Stored data entries

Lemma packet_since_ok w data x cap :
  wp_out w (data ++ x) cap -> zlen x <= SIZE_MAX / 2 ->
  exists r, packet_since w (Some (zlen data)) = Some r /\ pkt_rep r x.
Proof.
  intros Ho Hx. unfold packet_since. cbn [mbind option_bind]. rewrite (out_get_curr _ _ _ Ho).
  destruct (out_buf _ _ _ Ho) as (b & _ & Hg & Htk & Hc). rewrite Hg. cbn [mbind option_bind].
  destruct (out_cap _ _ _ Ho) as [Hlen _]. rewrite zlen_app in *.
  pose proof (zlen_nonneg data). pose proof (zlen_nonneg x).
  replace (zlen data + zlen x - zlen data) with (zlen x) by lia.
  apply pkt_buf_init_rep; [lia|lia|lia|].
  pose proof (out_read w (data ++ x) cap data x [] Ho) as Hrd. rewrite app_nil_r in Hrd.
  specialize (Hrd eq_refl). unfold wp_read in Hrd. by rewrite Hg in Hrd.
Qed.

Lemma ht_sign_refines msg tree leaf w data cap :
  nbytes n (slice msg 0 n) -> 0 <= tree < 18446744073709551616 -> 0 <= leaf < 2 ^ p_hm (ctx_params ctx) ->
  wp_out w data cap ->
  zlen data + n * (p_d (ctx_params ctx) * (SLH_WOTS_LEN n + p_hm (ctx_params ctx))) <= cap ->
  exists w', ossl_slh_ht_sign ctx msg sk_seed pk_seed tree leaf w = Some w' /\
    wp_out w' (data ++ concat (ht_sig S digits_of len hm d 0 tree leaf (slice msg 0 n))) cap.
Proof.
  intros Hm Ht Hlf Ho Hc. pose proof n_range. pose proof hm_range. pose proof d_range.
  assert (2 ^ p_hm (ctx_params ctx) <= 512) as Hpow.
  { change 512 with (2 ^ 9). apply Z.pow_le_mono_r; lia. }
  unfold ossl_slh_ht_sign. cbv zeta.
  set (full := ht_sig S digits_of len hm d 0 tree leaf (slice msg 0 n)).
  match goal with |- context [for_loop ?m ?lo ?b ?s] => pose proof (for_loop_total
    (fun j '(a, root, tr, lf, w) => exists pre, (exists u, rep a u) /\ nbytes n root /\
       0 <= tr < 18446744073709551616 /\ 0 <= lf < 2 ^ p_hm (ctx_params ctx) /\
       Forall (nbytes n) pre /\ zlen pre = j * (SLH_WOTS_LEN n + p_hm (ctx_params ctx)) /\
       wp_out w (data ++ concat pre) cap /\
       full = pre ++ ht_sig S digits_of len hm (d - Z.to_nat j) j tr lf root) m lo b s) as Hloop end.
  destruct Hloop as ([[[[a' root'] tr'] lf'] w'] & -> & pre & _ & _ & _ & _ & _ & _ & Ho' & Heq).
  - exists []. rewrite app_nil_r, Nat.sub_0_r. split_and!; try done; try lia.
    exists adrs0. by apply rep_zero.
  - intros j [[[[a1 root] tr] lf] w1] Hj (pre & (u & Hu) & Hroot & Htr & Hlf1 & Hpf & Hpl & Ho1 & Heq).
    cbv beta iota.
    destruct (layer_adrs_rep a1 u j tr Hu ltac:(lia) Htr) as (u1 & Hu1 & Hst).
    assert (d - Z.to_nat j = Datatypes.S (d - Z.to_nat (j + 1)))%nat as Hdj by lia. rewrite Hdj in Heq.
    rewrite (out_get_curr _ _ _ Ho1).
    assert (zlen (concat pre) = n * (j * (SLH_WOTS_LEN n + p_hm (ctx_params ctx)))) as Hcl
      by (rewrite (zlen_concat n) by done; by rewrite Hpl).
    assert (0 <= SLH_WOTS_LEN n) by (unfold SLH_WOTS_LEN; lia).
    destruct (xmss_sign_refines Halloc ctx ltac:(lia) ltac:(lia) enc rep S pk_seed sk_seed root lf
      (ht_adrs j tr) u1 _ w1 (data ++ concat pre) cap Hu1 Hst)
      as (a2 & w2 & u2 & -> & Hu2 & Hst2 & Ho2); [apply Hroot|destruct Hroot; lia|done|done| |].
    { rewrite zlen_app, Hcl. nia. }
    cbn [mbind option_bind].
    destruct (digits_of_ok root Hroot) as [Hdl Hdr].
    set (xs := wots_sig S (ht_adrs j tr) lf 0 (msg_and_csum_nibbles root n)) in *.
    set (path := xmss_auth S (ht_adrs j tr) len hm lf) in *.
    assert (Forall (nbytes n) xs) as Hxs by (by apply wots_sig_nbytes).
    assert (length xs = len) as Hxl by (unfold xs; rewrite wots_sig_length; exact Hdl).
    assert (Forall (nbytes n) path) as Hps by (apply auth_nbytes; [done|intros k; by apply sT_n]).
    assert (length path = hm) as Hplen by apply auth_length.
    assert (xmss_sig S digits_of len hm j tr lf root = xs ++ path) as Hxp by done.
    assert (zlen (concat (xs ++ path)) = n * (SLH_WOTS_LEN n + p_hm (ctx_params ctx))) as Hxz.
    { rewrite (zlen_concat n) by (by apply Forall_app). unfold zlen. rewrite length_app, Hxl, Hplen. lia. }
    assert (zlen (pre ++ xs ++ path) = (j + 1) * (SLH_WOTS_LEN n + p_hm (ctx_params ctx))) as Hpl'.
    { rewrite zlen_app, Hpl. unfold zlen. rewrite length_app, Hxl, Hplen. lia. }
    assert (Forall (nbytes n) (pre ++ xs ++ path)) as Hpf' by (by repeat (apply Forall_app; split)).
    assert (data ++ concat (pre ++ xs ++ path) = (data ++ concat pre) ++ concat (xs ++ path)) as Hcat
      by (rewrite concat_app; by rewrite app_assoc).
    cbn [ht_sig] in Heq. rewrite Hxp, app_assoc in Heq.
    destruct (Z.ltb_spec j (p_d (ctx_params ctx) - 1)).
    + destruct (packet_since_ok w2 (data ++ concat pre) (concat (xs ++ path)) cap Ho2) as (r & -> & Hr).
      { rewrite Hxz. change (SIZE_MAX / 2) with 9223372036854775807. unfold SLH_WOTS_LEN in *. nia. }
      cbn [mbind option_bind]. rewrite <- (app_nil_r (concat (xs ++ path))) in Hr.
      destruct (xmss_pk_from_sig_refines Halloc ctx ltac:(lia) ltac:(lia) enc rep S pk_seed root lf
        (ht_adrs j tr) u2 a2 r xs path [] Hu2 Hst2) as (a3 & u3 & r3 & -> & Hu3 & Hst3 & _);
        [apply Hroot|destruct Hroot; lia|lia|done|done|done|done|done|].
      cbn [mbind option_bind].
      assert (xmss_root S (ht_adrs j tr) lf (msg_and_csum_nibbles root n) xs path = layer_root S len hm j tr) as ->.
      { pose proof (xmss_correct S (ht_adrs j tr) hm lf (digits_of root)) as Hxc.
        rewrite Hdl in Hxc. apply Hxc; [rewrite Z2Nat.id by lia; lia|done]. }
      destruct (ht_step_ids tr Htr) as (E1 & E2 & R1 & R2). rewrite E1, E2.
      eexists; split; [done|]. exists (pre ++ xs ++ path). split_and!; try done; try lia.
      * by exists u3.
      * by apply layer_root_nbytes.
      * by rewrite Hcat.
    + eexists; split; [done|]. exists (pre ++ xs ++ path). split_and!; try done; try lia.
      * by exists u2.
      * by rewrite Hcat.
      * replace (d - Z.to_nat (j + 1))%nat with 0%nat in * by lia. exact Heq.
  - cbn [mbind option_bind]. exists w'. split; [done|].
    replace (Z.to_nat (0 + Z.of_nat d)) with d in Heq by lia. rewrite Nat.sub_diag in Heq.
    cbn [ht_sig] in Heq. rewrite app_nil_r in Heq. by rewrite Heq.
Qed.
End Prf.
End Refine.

Problem to solve ▸ Which lines in the data above hold the string "done"? Show each one.

Solved problem ▸
  - exists []. rewrite app_nil_r, Nat.sub_0_r. split_and!; try done; try lia.
      by (rewrite (zlen_concat n) by done; by rewrite Hpl).
      as (a2 & w2 & u2 & -> & Hu2 & Hst2 & Ho2); [apply Hroot|destruct Hroot; lia|done|done| |].
    assert (Forall (nbytes n) path) as Hps by (apply auth_nbytes; [done|intros k; by apply sT_n]).
    assert (xmss_sig S digits_of len hm j tr lf root = xs ++ path) as Hxp by done.
        [apply Hroot|destruct Hroot; lia|lia|done|done|done|done|done|].
        rewrite Hdl in Hxc. apply Hxc; [rewrite Z2Nat.id by lia; lia|done]. }
      eexists; split; [done|]. exists (pre ++ xs ++ path). split_and!; try done; try lia.
    + eexists; split; [done|]. exists (pre ++ xs ++ path). split_and!; try done; try lia.
  - cbn [mbind option_bind]. exists w'. split; [done|].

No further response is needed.